:: Available data
(** * PrivPDF: a shallow embedding of the browser-side PDF toolkit

    The development follows the JavaScript sources class by class:
    - [JS]: the fragments of the platform the code relies on (exceptions,
      strings, bytes, typed arrays over array buffers, binary64 numbers,
      property lookup on object literals);
    - [PrivPDF]: the application state of [privpdf.js]
      ([switchTool], [resetTool], [rotatePage], [parsePageRange]);
    - [PDFProtection]: the container format of the AES-GCM path;
    - [QPDFEncryption]: the XOR stand-in used when QPDF cannot be loaded;
    - [GhostscriptWASM]: the mock compression and the loader of
      [ghostscript-wasm.js];
    - [Viewer]: the single-document viewer that shares a file with
      [PDFProtection];
    - [Sample]: a small JSON printer and parser and sample inputs.
    The statements and their proofs come after the definitions.

    Conventions. A JavaScript string is represented by the [string] of its
    UTF-8 bytes, so that [TextEncoder.encode] is [list_byte_of_string].
    Integral JavaScript numbers are [Z]; [NaN] is an explicit [None] where
    the code can produce it.  Numbers that are not integral (the compression
    ratios) are binary64 values of [SpecFloat].  Array buffers live in a
    store, and typed arrays are windows on them, so that aliasing and
    copying are told apart. *)

From Stdlib Require Import ZArith List Lia Strings.String Strings.Ascii Strings.Byte.
From Stdlib Require Import Floats.SpecFloat.
From stdpp Require Import gmap strings list fin_maps sorting pretty.

Local Open Scope Z_scope.

(** ** Platform *)

Module JS.

(** The exceptions the modelled code can raise. *)
Inductive error :=
| TypeError
| RangeError
| SyntaxError
| Error (message : string).

Inductive result (A : Type) :=
| Ok (a : A)
| Throw (e : error).
Arguments Ok {A} a.
Arguments Throw {A} e.

(** [x || 0] on a map lookup of numbers: [undefined], [0] and [NaN] all
    fall through to [0]. *)
Definition or_zero (x : option Z) : Z :=
  match x with
  | Some v => if Z.eqb v 0 then 0 else v
  | None => 0
  end.
Lemma silent_bind {A B} (m : outcome A) (f : A → outcome B) :
  silent m → (∀ a, silent (f a)) → silent (m ≫= f).
Proof.
  intros Hm Hf b log. destruct m as [a loga| |]; [|done..].
  rewrite bind_Done. destruct (f a) as [b' logb| |] eqn:Hfa; [|done..].
  intros [= _ <-]. by rewrite (Hm a loga), (Hf a b' logb).
Qed.

Lemma silent_mapM {A B} (f : A → outcome B) l :
  (∀ x, x ∈ l → silent (f x)) → silent (mapM f l).
Proof.
  induction l as [|x l IH]; intros H; [apply silent_ret|]. simpl.
  apply silent_bind; [apply H, list_elem_of_here|]. intros b.
  apply silent_bind; [|intros; apply silent_ret].
  apply IH. intros y Hy. apply H. by apply list_elem_of_further.
Qed.

Lemma silent_isRequired required name : silent (isRequired required name).
Proof.
  unfold isRequired. destruct required as [r|]; [|apply silent_ret].
  destruct (negb (truthy r)); [apply silent_ret|].
  destruct r; try done; apply silent_ret.
Qed.

Lemma silent_inferType recur schema :
  (∀ child, (depth child < depth schema)%nat → silent (recur child)) →
  silent (inferType recur schema).
Proof.
  intros H. unfold inferType.
  destruct (negb (truthy schema)); [apply silent_ret|].
  destruct (is_str "array" (get schema "type")).
  - apply silent_bind; [|intros; apply silent_ret].
    destruct (truthy_opt (get schema "items")); [|apply silent_ret].
    destruct (get schema "items") as [items|] eqn:Hitems; [|apply silent_ret].
    apply H. apply get_named in Hitems as (fields & -> & Hf); [|done].
    by eapply depth_field.
  - destruct (_ || _); [|apply silent_ret].
    destruct (truthy_opt (get schema "properties")); [|apply silent_ret].
    apply silent_bind; [|intros; apply silent_ret].
    destruct (get schema "properties") as [p|] eqn:Hp; [|apply silent_ret].
    apply get_named in Hp as (fields & -> & Hf); [|done].
    apply depth_field in Hf.
    apply silent_mapM. intros [name propSchema] Hin.
    unfold memberType. apply silent_bind.
    + apply H. apply depth_entry in Hin. lia.
    + intros t. apply silent_bind; [apply silent_isRequired|].
      intros; apply silent_ret.
Qed.

Lemma silent_getTypeFromSchema schema : silent (getTypeFromSchema schema).
Proof.
  remember (depth schema) as d eqn:Hd. revert schema Hd.
  induction d as [d IH] using lt_wf_ind. intros schema ->.
  rewrite getTypeFromSchema_unfold. apply silent_inferType.
  intros child Hc. by eapply IH.
Qed.

Lemma typeMap_nonempty key : default "any" (typeMap key) ≠ EmptyString.
Proof. unfold typeMap. by repeat destruct (String.eqb key _). Qed.

Lemma bind_Done_inv {A B} (m : outcome A) (f : A → outcome B) b log :
  m ≫= f = Done b log →
  ∃ a loga logb, m = Done a loga ∧ f a = Done b logb ∧ log = loga ++ logb.
Proof.
  destruct m as [a loga| |]; [|done..]. rewrite bind_Done.
  destruct (f a) as [b' logb| |] eqn:Hfa; [|done..].
  intros [= <- <-]. by exists a, loga, logb.
Qed.

Lemma inferType_nonempty recur schema text log :
  inferType recur schema = Done text log → text ≠ EmptyString.
Proof.
  unfold inferType.
  destruct (negb (truthy schema)); [by intros [= <- _]|].
  destruct (is_str "array" (get schema "type")).
  { intros (t & ? & ? & _ & [= <- _] & _)%bind_Done_inv. done. }
  destruct (_ || _).
  - destruct (truthy_opt (get schema "properties")); [|by intros [= <- _]].
    intros (t & ? & ? & _ & [= <- _] & _)%bind_Done_inv. done.
  - intros [= <- _]. apply typeMap_nonempty.
Qed.

(** X10.  Type inference prints no diagnostic, and the type it returns
    is never the empty text. *)
Theorem getTypeFromSchema_quiet (schema : json) (text : string)
    (log : list string) :
  getTypeFromSchema schema = Done text log →
  log = [] ∧ text ≠ EmptyString.
Proof.
  intros H. split; [by eapply silent_getTypeFromSchema|].
  rewrite getTypeFromSchema_unfold in H. by eapply inferType_nonempty.
Qed.

Lemma getTypeFromSchema_quiet_witness :
  [] = ([] : list string) ∧ "Array<string>" ≠ EmptyString.
Proof.
  apply (getTypeFromSchema_quiet array_of_strings). reflexivity.
Defined.

(** X11.  Type inference ends on every schema, by returning a type or by
    throwing: the nesting depth of the schema bounds the recursion, and
    any larger bound gives the same outcome. *)
Theorem getTypeFromSchema_terminates (fuel : nat) (schema : json) :
  (depth schema <= fuel)%nat →
  getTypeFromSchema_fuel fuel schema = getTypeFromSchema schema
  ∧ getTypeFromSchema schema ≠ Diverged.
Proof.
  intros H. split; [|apply getTypeFromSchema_not_diverged].
  by apply getTypeFromSchema_fuel_stable.
Qed.

Lemma getTypeFromSchema_terminates_witness :
  getTypeFromSchema_fuel 7 array_of_foo = getTypeFromSchema array_of_foo
  ∧ getTypeFromSchema array_of_foo ≠ Diverged.
Proof.
  apply (getTypeFromSchema_terminates 7 array_of_foo). vm_compute. lia.
Defined.

(** X12.  A schema whose [type] is a string other than [array] and
    [object] is typed by the table alone: [integer] and [number] give
    [number], [string], [boolean] and [null] themselves, any other name
    [any], unless it is the name of a member that the table inherits
    ([toString], [constructor], ...); its [properties] and [items] are
    not looked at. *)
Theorem getTypeFromSchema_scalar (schema : json) (type : string) :
  get schema "type" = Some (JStr type) →
  type ≠ EmptyString → type ≠ "array" → type ≠ "object" →
  type ∉ object_prototype_names →
  getTypeFromSchema schema = Done (default "any" (typeMap type)) [].
Proof.
  intros Htype Hne Ha Ho _. rewrite getTypeFromSchema_unfold. unfold inferType.
  rewrite (get_truthy _ _ _ Htype), Htype. simpl.
  apply String.eqb_neq in Hne, Ha, Ho. by rewrite Hne, Ha, Ho.
Qed.

Lemma getTypeFromSchema_scalar_witness :
  getTypeFromSchema
    (JObj [("type", JStr "integer");
           ("properties", JObj [("x", string_schema)])])
  = Done "number" [].
Proof.
  apply (getTypeFromSchema_scalar _ "integer"); try done.
  by apply (bool_decide_unpack _).
Defined.

(** X13.  An object schema without properties (none, or a falsy value)
    is typed [object]. *)
Theorem getTypeFromSchema_bare_object (schema : json) :
  is_str "object" (get schema "type") = true →
  truthy_opt (get schema "properties") = false →
  getTypeFromSchema schema = Done "object" [].
Proof.
  intros Ho Hp. rewrite getTypeFromSchema_unfold. unfold inferType.
  rewrite (is_str_get_truthy _ _ _ Ho), Ho, Hp. simpl.
  destruct (get schema "type") as [[| | |s| |]|]; try done.
  simpl in Ho. apply String.eqb_eq in Ho as ->. done.
Qed.

Lemma getTypeFromSchema_bare_object_witness :
  getTypeFromSchema (JObj [("type", JStr "object"); ("properties", JNull)])
  = Done "object" [].
Proof. apply getTypeFromSchema_bare_object; reflexivity. Defined.

(** X14.  [required] is meant to be a list of names.  When an object
    schema with at least one property carries a truthy [required] that is
    neither an array nor a string (the [required: true] of older
    documents), inference throws. *)
Theorem getTypeFromSchema_required_not_list (schema : json) (name : string)
    (propSchema : json) (props : list (string * json)) (required : json) :
  is_object_schema schema = true →
  get schema "properties" = Some (JObj ((name, propSchema) :: props)) →
  get schema "required" = Some required →
  truthy required = true →
  (∀ names, required ≠ JArr names) →
  (∀ text, required ≠ JStr text) →
  getTypeFromSchema schema = Thrown.
Proof.
  intros Hobject Hprops Hreq Ht Harr Hstr.
  rewrite getTypeFromSchema_unfold, (inferType_object _ _ _ Hobject Hprops).
  simpl mapM. unfold memberType at 1. rewrite Hreq.
  assert (isRequired (Some required) name = Thrown) as ->.
  { unfold isRequired. rewrite Ht. simpl.
    destruct required; try done; [by destruct (Hstr s)|by destruct (Harr items)]. }
  pose proof (getTypeFromSchema_not_diverged propSchema).
  by destruct (getTypeFromSchema propSchema).
Qed.
(** Set value range: the block of [Render] that runs when the glyphs or
    one of the range parameters have changed. *)
Definition set_value_range (range_fixed : bool)
  (point_values line_values : list F32.float) (r : value_range_t)
  : value_range_t :=
  if range_fixed then
    make_value_range (range_min r) (range_max r) (range_min r) (range_max r)
  else
    let min_value := F32.FLT_MAX in
    let max_value := FLT_MIN in
    let '(min_value, max_value) :=
      match point_values with
      | [] => (min_value, max_value)
      | v :: l =>
          (std_min min_value (min_element v l),
           std_max max_value (max_element v l))
      end in
    let '(min_value, max_value) :=
      match line_values with
      | [] => (min_value, max_value)
      | v :: l =>
          (std_min min_value (min_element v l),
           std_max max_value (max_element v l))
      end in
    make_value_range min_value max_value min_value max_value.

(** Get and set bounding rectangle: [GetExtents].  [glyphs] is the
    bounding rectangle of the glyphs and whether they have one, [None]
    when the glyph call is not connected or fails; [input] is the
    bounding box of the input renderer, [None] when there is none or its
    call fails.  The result is the return value, the member [bounds] and
    the bounding box of the call. *)
Definition GetExtents (glyphs : option (rectangle * bool))
  (input : option rectangle) (bounds call_box : rectangle)
  : bool * rectangle * rectangle :=
  match glyphs with
  | None => (false, bounds, call_box)
  | Some (glyph_box, has_bounding_rectangle) =>
      let bounds := glyph_box in
      (* Get bounding rectangle of input renderer, if available *)
      let bounds :=
        match input with
        | Some box =>
            if has_bounding_rectangle then
              make_rectangle (std_min (Left bounds) (Left box))
                (std_min (Bottom bounds) (Bottom box))
                (std_max (Right bounds) (Right box))
                (std_max (Top bounds) (Top box))
            else box
        | None => bounds
        end in
      (true, bounds, bounds)
  end.

(** ** The computation object of the module ([implicit_topology])

    The callbacks of the module create, start, stop and drop the
    computation object and set the parameters read-only.  The object, the
    future of its results and the callbacks for saving are not part of
    the sources: a call of them answers or throws, and the model takes
    what it does as an argument. *)

Inductive answer (A : Type) : Type :=
| Answers (a : A)
| Throws.
Arguments Answers {A} a.
Arguments Throws {A}.

(** How a callback ends: it returns, it lets an exception pass, or it
    has used [computation] while this was [nullptr]. *)
Inductive ending (A : Type) : Type :=
| Ends (a : A)
| Passes
| Dereferences_nullptr.
Arguments Ends {A} a.
Arguments Passes {A}.
Arguments Dereferences_nullptr {A}.

Inductive pointer : Type := nullptr | object.
Lemma build_fold_cursor structure st :
  cursor_at_last st -> cursor_at_last (fold_left build_step structure st).
Proof.
  revert st. induction structure as [|n l IH]; intros st Hst; simpl; [exact Hst|].
  apply IH. now apply build_step_cursor.
Qed.

Lemma map_alter_preserved {A B} (h : A -> B) (f : A -> A) i (l : list A) :
  (forall a, h (f a) = h a) -> List.map h (alter f i l) = List.map h l.
Proof.
  intros Hf. revert i. induction l as [|a l IH]; intros [|i]; simpl; try reflexivity.
  - now rewrite Hf.
  - f_equal. apply IH.
Qed.

Lemma build_step_titles st n :
  List.map t_title (main_topics (build_step st n))
  = List.map t_title (main_topics st)
    ++ (if is_topic_heading n then [title n] else []).
Proof.
  unfold build_step, is_topic_heading. destruct (type n).
  - destruct (level n =? 1); simpl; [now rewrite map_app|].
    rewrite app_nil_r. destruct (level n =? 2); [|reflexivity].
    destruct (current_topic st); [|reflexivity]. simpl.
    now apply map_alter_preserved.
  - rewrite app_nil_r. destruct (current_topic st) as [i|]; [|reflexivity].
    destruct (main_topics st !! i) as [t|]; [|reflexivity].
    destruct (subtopics t); simpl; now apply map_alter_preserved.
Qed.

Lemma build_fold_titles structure st :
  List.map t_title (main_topics (fold_left build_step structure st))
  = List.map t_title (main_topics st)
    ++ List.map title (List.filter is_topic_heading structure).
Proof.
  revert st. induction structure as [|n l IH]; intros st; simpl.
  - now rewrite app_nil_r.
  - rewrite IH, build_step_titles. rewrite <- app_assoc. f_equal.
    now destruct (is_topic_heading n).
Qed.

(** X4. The topics the Tree Builder returns are, in order, the headings of
    level 1 of the outline, one topic per heading with the title of the
    heading; and when the fold ends its cursor is the last of them, or
    [None] when there is none. *)
Theorem X4_one_topic_per_level_1_heading (structure : list node) :
  List.map t_title (main_topics (build_topics structure))
  = List.map title (List.filter is_topic_heading structure)
  /\ cursor_at_last (build_topics structure).
Proof.
  split.
  - unfold build_topics. now rewrite build_fold_titles.
  - apply build_fold_cursor. reflexivity.
Qed.

Lemma build_step_no_topic_yet st n :
  current_topic st = None -> is_topic_heading n = false -> build_step st n = st.
Proof.
  intros Hc Hn. unfold build_step, is_topic_heading in *. rewrite Hc.
  destruct (type n); [|reflexivity]. rewrite Hn. now destruct (level n =? 2).
Qed.

Lemma build_from_first_topic structure :
  build_topics structure = build_topics (from_first_topic structure).
Proof.
  unfold build_topics. induction structure as [|n l IH]; [reflexivity|].
  simpl from_first_topic. destruct (is_topic_heading n) eqn:Hn; [reflexivity|].
  simpl. now rewrite build_step_no_topic_yet.
Qed.

(** X5. Whatever comes before the first heading of level 1 is dropped: the
    subtopic headings and the items there belong to no topic, and the tree
    is the tree of the outline from that heading on. *)
Theorem X5_nodes_before_the_first_topic_are_dropped (before rest : list node) :
  Forall (fun n => is_topic_heading n = false) before ->
  build_topics (before ++ rest) = build_topics rest.
Proof.
  intros Hb. rewrite (build_from_first_topic (before ++ rest)).
  rewrite (build_from_first_topic rest). f_equal.
  induction Hb as [|n l Hn _ IH]; [reflexivity|]. simpl. now rewrite Hn.
Qed.

Lemma sum_alter_same {A} (g : A -> nat) (f : A -> A) i (l : list A) :
  (forall a, g (f a) = g a) -> sum_list_with g (alter f i l) = sum_list_with g l.
Proof.
  intros Hf. revert i. induction l as [|a l IH]; intros [|i]; simpl; try reflexivity.
  - now rewrite Hf.
  - f_equal. apply IH.
Qed.

Lemma sum_alter_succ {A} (g : A -> nat) (f : A -> A) i (l : list A) a :
  l !! i = Some a -> g (f a) = S (g a) ->
  sum_list_with g (alter f i l) = S (sum_list_with g l).
Proof.
  revert i. induction l as [|b l IH]; intros [|i] Hi Hf; try discriminate.
  - injection Hi as ->. simpl. now rewrite Hf.
  - change (alter f (S i) (b :: l)) with (b :: alter f i l).
    cbn [sum_list_with]. rewrite (IH i Hi Hf). lia.
Qed.

Lemma topic_items_add_loose x t : topic_items (add_loose_item x t) = S (topic_items t).
Proof. unfold topic_items, add_loose_item. simpl. rewrite length_app. simpl. lia. Qed.

Lemma topic_items_add_to_last x t :
  subtopics t <> [] -> topic_items (add_item_to_last_subtopic x t) = S (topic_items t).
Proof.
  intros Hne. destruct (exists_last Hne) as (subs & s & E).
  unfold topic_items, add_item_to_last_subtopic. simpl. rewrite E, alter_last.
  rewrite !sum_list_with_app. simpl. rewrite length_app. simpl. lia.
Qed.

Lemma topic_items_add_subtopic s t :
  s_items s = [] -> topic_items (add_subtopic s t) = topic_items t.
Proof.
  intros Hs. unfold topic_items, add_subtopic. simpl.
  rewrite sum_list_with_app. simpl. rewrite Hs. simpl. lia.
Qed.

(** What one node adds to the tree, once a topic is open. *)
Lemma build_step_counts st n i :
  current_topic st = Some i -> is_Some (main_topics st !! i) ->
  total_items (main_topics (build_step st n))
  = (total_items (main_topics st) + (if is_item_node n then 1 else 0))%nat
  /\ total_subtopics (main_topics (build_step st n))
     = (total_subtopics (main_topics st) + (if is_subtopic_heading n then 1 else 0))%nat.
Proof.
  intros Hc [t Ht]. unfold build_step, is_item_node, is_subtopic_heading.
  rewrite Hc, Ht. unfold total_items, total_subtopics. destruct (type n).
  - destruct (Z.eqb_spec (level n) 1) as [E1|_]; cbn [main_topics].
    + rewrite E1, !sum_list_with_app. cbn. lia.
    + destruct (level n =? 2); cbn [main_topics]; [|lia].
      rewrite (sum_alter_same topic_items)
        by (intros a; now apply topic_items_add_subtopic).
      rewrite (sum_alter_succ _ _ _ _ _ Ht); [lia|].
      unfold add_subtopic. cbn. rewrite length_app. cbn. lia.
  - destruct (subtopics t) as [|s0 subs] eqn:Hs; cbn [main_topics].
    + rewrite (sum_alter_succ _ _ _ _ _ Ht) by apply topic_items_add_loose.
      rewrite sum_alter_same by reflexivity. lia.
    + rewrite (sum_alter_succ _ _ _ _ _ Ht)
        by (apply topic_items_add_to_last; rewrite Hs; discriminate).
      rewrite sum_alter_same; [lia|].
      intros a. unfold add_item_to_last_subtopic. cbn. now rewrite length_alter.
Qed.

Lemma cursor_open st i :
  cursor_at_last st -> current_topic st = Some i -> is_Some (main_topics st !! i).
Proof.
  rewrite cursor_at_last_length. intros Hc Hi. rewrite Hi in Hc.
  destruct (length (main_topics st)) as [|k] eqn:Hl; [discriminate|].
  injection Hc as ->. apply lookup_lt_is_Some. lia.
Qed.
::::
Problem> The lines of the records that contain the string "Htype" should be located and copied.

Response to the exercise>
  intros Htype Hne Ha Ho _. rewrite getTypeFromSchema_unfold. unfold inferType.
  rewrite (get_truthy _ _ _ Htype), Htype. simpl.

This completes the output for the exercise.